(** A closure of the queue, run between two calls of the application. *)
Lemma calm_task p b psub closed xs ls w t :
  broadcastState p b psub closed xs ls w ->
  calm p b t = true ->
  runTask t w = Ok tt (setTrace (fun tr => tr ++ fanOutEvents ls t) w).
Proof.
  intros (Hlt & Hp & Hb & Hps & Hsubs & Hfresh) Hcalm.
  destruct t as [s|s name|s m]; cbn [calm] in Hcalm.
  - apply bool_decide_eq_true_1 in Hcalm as ->. cbn [runTask fanOutEvents].
    unfold Stream_emit_tick. step theStream_ok. cbn [_buffer forEach].
    step0 @ret_ok. step updStream_ok. step theStream_ok. cbn [withBuffer _isClosed].
    rewrite setTrace_nil. unfold ret. f_equal. by apply setStreams_id.
  - cbn [fanOutEvents]. rewrite setTrace_nil. apply orb_prop in Hcalm as [H|H];
      apply bool_decide_eq_true_1 in H as ->;
      (eapply event_tick_none; [eassumption|reflexivity]).
  - assert (s = b /\ forall o, benign o m = true) as [-> Hm].
    { destruct m; try discriminate;
        (split; [by eapply bool_decide_eq_true_1 | intros o; reflexivity]). }
    cbn [runTask fanOutEvents]. unfold broadcast_fanOut_tick. step theStream_ok.
    cbn [subscribersOf class].
    eapply fanOut_loop; [eassumption|done|exact Hsubs|exact Hm].
Qed.

Lemma drain_calm p b psub closed xs ls : forall q fuel w,
  broadcastState p b psub closed xs ls w ->
  queue w = q -> forallb (calm p b) q = true -> (length q <= fuel)%nat ->
  drain fuel w =
  Ok tt (setQueue (fun _ => []) (setTrace (fun tr => tr ++ flat_map (fanOutEvents ls) q) w)).
Proof.
  induction q as [|t q IH]; intros fuel w HB Hq Hcalm Hlen.
  - rewrite drain_nil by done. f_equal. cbn [flat_map]. rewrite setTrace_nil.
    apply world_eq; wsimpl; try reflexivity. done.
  - destruct fuel as [|fuel]; [cbn in Hlen; lia|].
    cbn [forallb] in Hcalm. apply andb_prop in Hcalm as [Ht Hcalm].
    erewrite drain_cons; [|exact Hq|].
    2:{ eapply calm_task; [|exact Ht]. eapply broadcastState_ext; [exact HB|reflexivity..]. }
    erewrite IH; [|eapply broadcastState_ext; [exact HB|reflexivity..]|reflexivity|exact Hcalm|cbn in Hlen; lia].
    f_equal. apply world_eq; wsimpl; try reflexivity.
    cbn [flat_map]. by rewrite app_assoc.
Qed.

Lemma observers_mono b (m m' : gmap nat StreamSubscription) xs ls :
  (forall x sub, m !! x = Some sub -> m' !! x = Some sub) ->
  observers b m xs ls -> observers b m' xs ls.
Proof. intros H HF. eapply Forall2_impl; [exact HF|]. intros x lo Hx. by apply H. Qed.

Lemma observers_snoc b (m : gmap nat StreamSubscription) xs ls x l o :
  observers b m xs ls ->
  m !! x = Some (mkSubscription b (User l) o [] false) ->
  observers b m (xs ++ [x]) (ls ++ [(l, o)]).
Proof. intros HF Hx. apply Forall2_app; [exact HF|]. by repeat constructor. Qed.

Lemma observers_below b w xs ls x :
  (forall x sub, subscriptions w !! x = Some sub -> (x < nextSubscription w)%nat) ->
  observers b (subscriptions w) xs ls ->
  x ∈ xs -> (x < nextSubscription w)%nat.
Proof.
  intros Hfresh HF Hx. apply list_elem_of_lookup in Hx as [i Hi].
  destruct (Forall2_lookup_l _ _ _ _ _ HF Hi) as (lo & _ & Hlo). by eapply Hfresh.
Qed.

Lemma setAdd_fresh x xs : x ∉ xs -> setAdd x xs = xs ++ [x].
Proof. intros H. unfold setAdd. by rewrite bool_decide_eq_false_2. Qed.

Lemma listen_broadcast_some p b x0 xs ls w l o :
  broadcastState p b (Some x0) false xs ls w ->
  exists w',
    listen b (User l) o w = Ok (nextSubscription w) w' /\
    broadcastState p b (Some x0) false (xs ++ [nextSubscription w]) (ls ++ [(l, o)]) w' /\
    queue w' = queue w ++ [TEvent b "onListen"] /\
    trace w' = trace w.
Proof.
  intros (Hlt & Hp & Hb & Hps & Hsubs & Hfresh).
  assert (Hnew : nextSubscription w ∉ xs).
  { intros Hin. eapply observers_below in Hin; [|eassumption..]. lia. }
  unfold listen. cbn [listenAt]. step theStream_ok. cbn [class].
  step0 @ret_ok. step0 newSubscription_ok. step updStream_ok.
  unfold Stream_callEventListeners. step0 nextTick_ok. step theStream_ok.
  cbn [withSubscribers withClass class _isClosed when]. step0 @ret_ok.
  eexists. split; [reflexivity|]. split; [|split; reflexivity].
  rewrite setAdd_fresh by done.
  assert (Hx0 : x0 <> nextSubscription w).
  { specialize (Hps x0 eq_refl). apply Hfresh in Hps. lia. }
  unfold broadcastState. wsimpl. split; [done|]. split; [by rewrite lookup_insert_ne by lia|].
  split; [by rewrite lookup_insert_eq|]. split; [|split].
  - intros ? [= <-]. rewrite lookup_insert_ne by done. by apply Hps.
  - apply observers_snoc; [|apply lookup_insert_eq].
    eapply observers_mono; [|exact Hsubs]. intros x sub Hx.
    rewrite lookup_insert_ne; [done|]. apply Hfresh in Hx. lia.
  - intros x sub. destruct (decide (x = nextSubscription w)) as [->|]; [lia|].
    rewrite lookup_insert_ne by done. intros Hx%Hfresh. lia.
Qed.

Lemma listen_broadcast_none p b closed xs ls w l o :
  broadcastState p b None closed xs ls w ->
  exists w',
    listen b (User l) o w = Ok (S (nextSubscription w)) w' /\
    broadcastState p b (if closed then None else Some (nextSubscription w)) closed
                   (xs ++ [S (nextSubscription w)]) (ls ++ [(l, o)]) w' /\
    queue w' = queue w ++ [TEvent p "onListen"; TEmit p; TEvent b "onListen"] ++
                 (if closed then [TEvent p "onCancel"; TFanOut b Done] else []) /\
    trace w' = trace w ++ (if closed then [EvCancel (nextSubscription w)] else []).
Proof.
  intros (Hlt & Hp & Hb & Hps & Hsubs & Hfresh).
  assert (Hnew : S (nextSubscription w) ∉ xs).
  { intros Hin. eapply observers_below in Hin; [|eassumption..]. lia. }
  unfold listen. cbn [listenAt]. step theStream_ok. cbn [class].
  destruct b as [|b']; [lia|]. cbn [listenAt].
  rewrite ?bind_assoc. step theStream_ok. cbn [class].
  erewrite bind_ok by (eapply Stream_listen_free; [eassumption|reflexivity]).
  cbn [_isPaused]. step updStream_ok. step0 newSubscription_ok. step updStream_ok.
  unfold Stream_callEventListeners. step0 nextTick_ok. step theStream_ok.
  cbn [withSubscribers withParentSubscription withSubscription withClass class _isClosed
       _subscription _buffer _isPaused _eventCallbacks storeSubscription nextSubscription].
  rewrite setAdd_fresh by done.
  destruct closed; cbn [when].
  - erewrite bind_ok; cycle 1.
    { eapply broadcast_close_ok_some; [lk|reflexivity|..].
      - wsimpl. rewrite lookup_insert_ne by lia. apply lookup_insert_eq.
      - cbn [sub_stream]. lia.
      - cbn [sub_stream]. wsimpl. rewrite lookup_insert_ne by lia.
        rewrite lookup_insert_ne by lia. apply lookup_insert_eq. }
    unfold ret. eexists. split; [reflexivity|].
    cbn [sub_stream afterCancel isBroadcast withSubscription withParentSubscription withClosed
         withClass class _isClosed _subscription _buffer _isPaused _eventCallbacks].
    split; [|split].
    + unfold broadcastState. wsimpl. split; [done|]. split; [|split; [|split; [|split]]].
      * rewrite lookup_insert_ne by lia. by rewrite lookup_insert_eq.
      * by rewrite lookup_insert_eq.
      * done.
      * apply observers_snoc; [|apply lookup_insert_eq].
        eapply observers_mono; [|exact Hsubs]. intros x sub Hx.
        apply Hfresh in Hx as Hx'. by rewrite !lookup_insert_ne by lia.
      * intros x sub. destruct (decide (x = S (nextSubscription w))) as [->|]; [lia|].
        rewrite lookup_insert_ne by done.
        destruct (decide (x = nextSubscription w)) as [->|]; [lia|].
        rewrite lookup_insert_ne by done. intros Hx%Hfresh. lia.
    + wsimpl. by rewrite <- !app_assoc.
    + reflexivity.
  - step0 @ret_ok. unfold ret. eexists. split; [reflexivity|]. split; [|split].
    + unfold broadcastState. wsimpl. split; [done|]. split; [|split; [|split; [|split]]].
      * rewrite lookup_insert_ne by lia. rewrite lookup_insert_ne by lia.
        by rewrite lookup_insert_eq.
      * by rewrite lookup_insert_eq.
      * intros ? [= <-]. rewrite lookup_insert_ne by lia. by rewrite lookup_insert_eq.
      * apply observers_snoc; [|apply lookup_insert_eq].
        eapply observers_mono; [|exact Hsubs]. intros x sub Hx.
        apply Hfresh in Hx as Hx'. by rewrite !lookup_insert_ne by lia.
      * intros x sub. destruct (decide (x = S (nextSubscription w))) as [->|]; [lia|].
        rewrite lookup_insert_ne by done.
        destruct (decide (x = nextSubscription w)) as [->|]; [lia|].
        rewrite lookup_insert_ne by done. intros Hx%Hfresh. lia.
    + wsimpl. rewrite app_nil_r. by rewrite <- !app_assoc.
    + wsimpl. by rewrite app_nil_r.
Qed.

How to complete this task ::
Please, starting with the first line of the material above, write out each line exactly and finish on the line that includes "Hsubs & Hfresh) Hcalm.".

Expected answer ::
(** A closure of the queue, run between two calls of the application. *)
Lemma calm_task p b psub closed xs ls w t :
  broadcastState p b psub closed xs ls w ->
  calm p b t = true ->
  runTask t w = Ok tt (setTrace (fun tr => tr ++ fanOutEvents ls t) w).
Proof.
  intros (Hlt & Hp & Hb & Hps & Hsubs & Hfresh) Hcalm.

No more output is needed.